## DESCRIPTION OF THE TASK
Everything from the first line of the entries below through the line holding "binary64 and is" must be printed exactly as written.
....
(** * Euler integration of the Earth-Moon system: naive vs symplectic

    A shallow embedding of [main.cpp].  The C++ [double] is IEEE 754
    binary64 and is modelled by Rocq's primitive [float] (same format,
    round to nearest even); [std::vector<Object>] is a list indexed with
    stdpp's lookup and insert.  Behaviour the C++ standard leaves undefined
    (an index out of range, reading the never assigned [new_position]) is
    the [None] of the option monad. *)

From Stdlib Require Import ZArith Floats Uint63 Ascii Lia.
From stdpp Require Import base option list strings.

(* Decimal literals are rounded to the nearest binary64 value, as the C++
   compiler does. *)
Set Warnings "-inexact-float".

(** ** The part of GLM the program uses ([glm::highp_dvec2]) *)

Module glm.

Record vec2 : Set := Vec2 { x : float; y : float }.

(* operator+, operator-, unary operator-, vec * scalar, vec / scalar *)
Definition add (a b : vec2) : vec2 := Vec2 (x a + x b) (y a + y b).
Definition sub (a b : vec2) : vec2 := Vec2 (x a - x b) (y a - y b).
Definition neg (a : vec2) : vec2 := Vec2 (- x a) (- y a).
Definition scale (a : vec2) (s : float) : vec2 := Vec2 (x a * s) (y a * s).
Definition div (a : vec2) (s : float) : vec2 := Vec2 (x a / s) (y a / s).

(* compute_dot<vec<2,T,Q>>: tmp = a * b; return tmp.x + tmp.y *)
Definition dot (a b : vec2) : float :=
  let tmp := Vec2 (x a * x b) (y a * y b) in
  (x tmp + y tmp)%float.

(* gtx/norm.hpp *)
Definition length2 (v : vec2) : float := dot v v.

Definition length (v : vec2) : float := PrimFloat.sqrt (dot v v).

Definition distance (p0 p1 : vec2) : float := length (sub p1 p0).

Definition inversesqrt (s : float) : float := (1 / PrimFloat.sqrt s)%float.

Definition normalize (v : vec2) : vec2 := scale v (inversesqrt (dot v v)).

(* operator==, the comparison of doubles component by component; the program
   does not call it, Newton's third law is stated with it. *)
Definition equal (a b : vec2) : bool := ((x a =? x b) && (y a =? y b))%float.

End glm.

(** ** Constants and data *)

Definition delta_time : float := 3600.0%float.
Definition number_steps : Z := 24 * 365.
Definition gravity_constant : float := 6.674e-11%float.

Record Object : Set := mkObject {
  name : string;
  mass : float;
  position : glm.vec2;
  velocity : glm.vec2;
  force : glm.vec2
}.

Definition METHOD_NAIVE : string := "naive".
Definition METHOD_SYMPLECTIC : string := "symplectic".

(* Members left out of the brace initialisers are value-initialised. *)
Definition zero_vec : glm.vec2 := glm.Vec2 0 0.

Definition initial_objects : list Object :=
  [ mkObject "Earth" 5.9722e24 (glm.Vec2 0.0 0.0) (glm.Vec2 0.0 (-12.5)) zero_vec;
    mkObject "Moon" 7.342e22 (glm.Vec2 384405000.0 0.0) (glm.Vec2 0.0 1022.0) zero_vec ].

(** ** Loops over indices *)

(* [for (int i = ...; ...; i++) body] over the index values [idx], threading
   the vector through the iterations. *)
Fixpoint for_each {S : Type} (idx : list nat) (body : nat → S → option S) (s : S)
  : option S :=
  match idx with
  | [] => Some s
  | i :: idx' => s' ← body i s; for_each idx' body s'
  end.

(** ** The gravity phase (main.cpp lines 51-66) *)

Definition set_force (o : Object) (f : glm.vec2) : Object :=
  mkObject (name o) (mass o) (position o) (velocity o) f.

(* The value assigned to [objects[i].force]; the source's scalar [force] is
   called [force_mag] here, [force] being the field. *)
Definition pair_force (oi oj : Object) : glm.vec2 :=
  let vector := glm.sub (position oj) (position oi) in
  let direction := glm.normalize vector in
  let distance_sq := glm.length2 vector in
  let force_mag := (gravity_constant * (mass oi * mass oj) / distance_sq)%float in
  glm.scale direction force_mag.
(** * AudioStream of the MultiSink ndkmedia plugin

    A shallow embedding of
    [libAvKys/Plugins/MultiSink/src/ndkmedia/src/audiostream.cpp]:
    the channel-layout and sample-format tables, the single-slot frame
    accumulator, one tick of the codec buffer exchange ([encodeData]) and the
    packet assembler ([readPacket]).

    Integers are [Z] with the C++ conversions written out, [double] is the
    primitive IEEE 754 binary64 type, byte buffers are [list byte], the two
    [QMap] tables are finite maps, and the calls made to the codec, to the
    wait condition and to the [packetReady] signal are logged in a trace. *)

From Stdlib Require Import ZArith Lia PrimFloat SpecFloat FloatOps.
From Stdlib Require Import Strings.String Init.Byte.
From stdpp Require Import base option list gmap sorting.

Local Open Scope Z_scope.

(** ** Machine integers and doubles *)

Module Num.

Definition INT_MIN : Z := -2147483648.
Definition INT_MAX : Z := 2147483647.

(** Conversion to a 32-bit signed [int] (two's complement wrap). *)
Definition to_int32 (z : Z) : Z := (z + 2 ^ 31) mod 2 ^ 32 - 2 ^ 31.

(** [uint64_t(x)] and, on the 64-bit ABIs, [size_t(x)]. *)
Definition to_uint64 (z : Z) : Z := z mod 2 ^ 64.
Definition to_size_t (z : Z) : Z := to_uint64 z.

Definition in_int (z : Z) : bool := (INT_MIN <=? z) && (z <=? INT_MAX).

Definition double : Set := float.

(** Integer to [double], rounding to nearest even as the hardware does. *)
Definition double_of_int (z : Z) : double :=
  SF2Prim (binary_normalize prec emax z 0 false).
....
## OUTPUT OF THE EXERCISE
(** * Euler integration of the Earth-Moon system: naive vs symplectic

    A shallow embedding of [main.cpp].  The C++ [double] is IEEE 754
    binary64 and is modelled by Rocq's primitive [float] (same format,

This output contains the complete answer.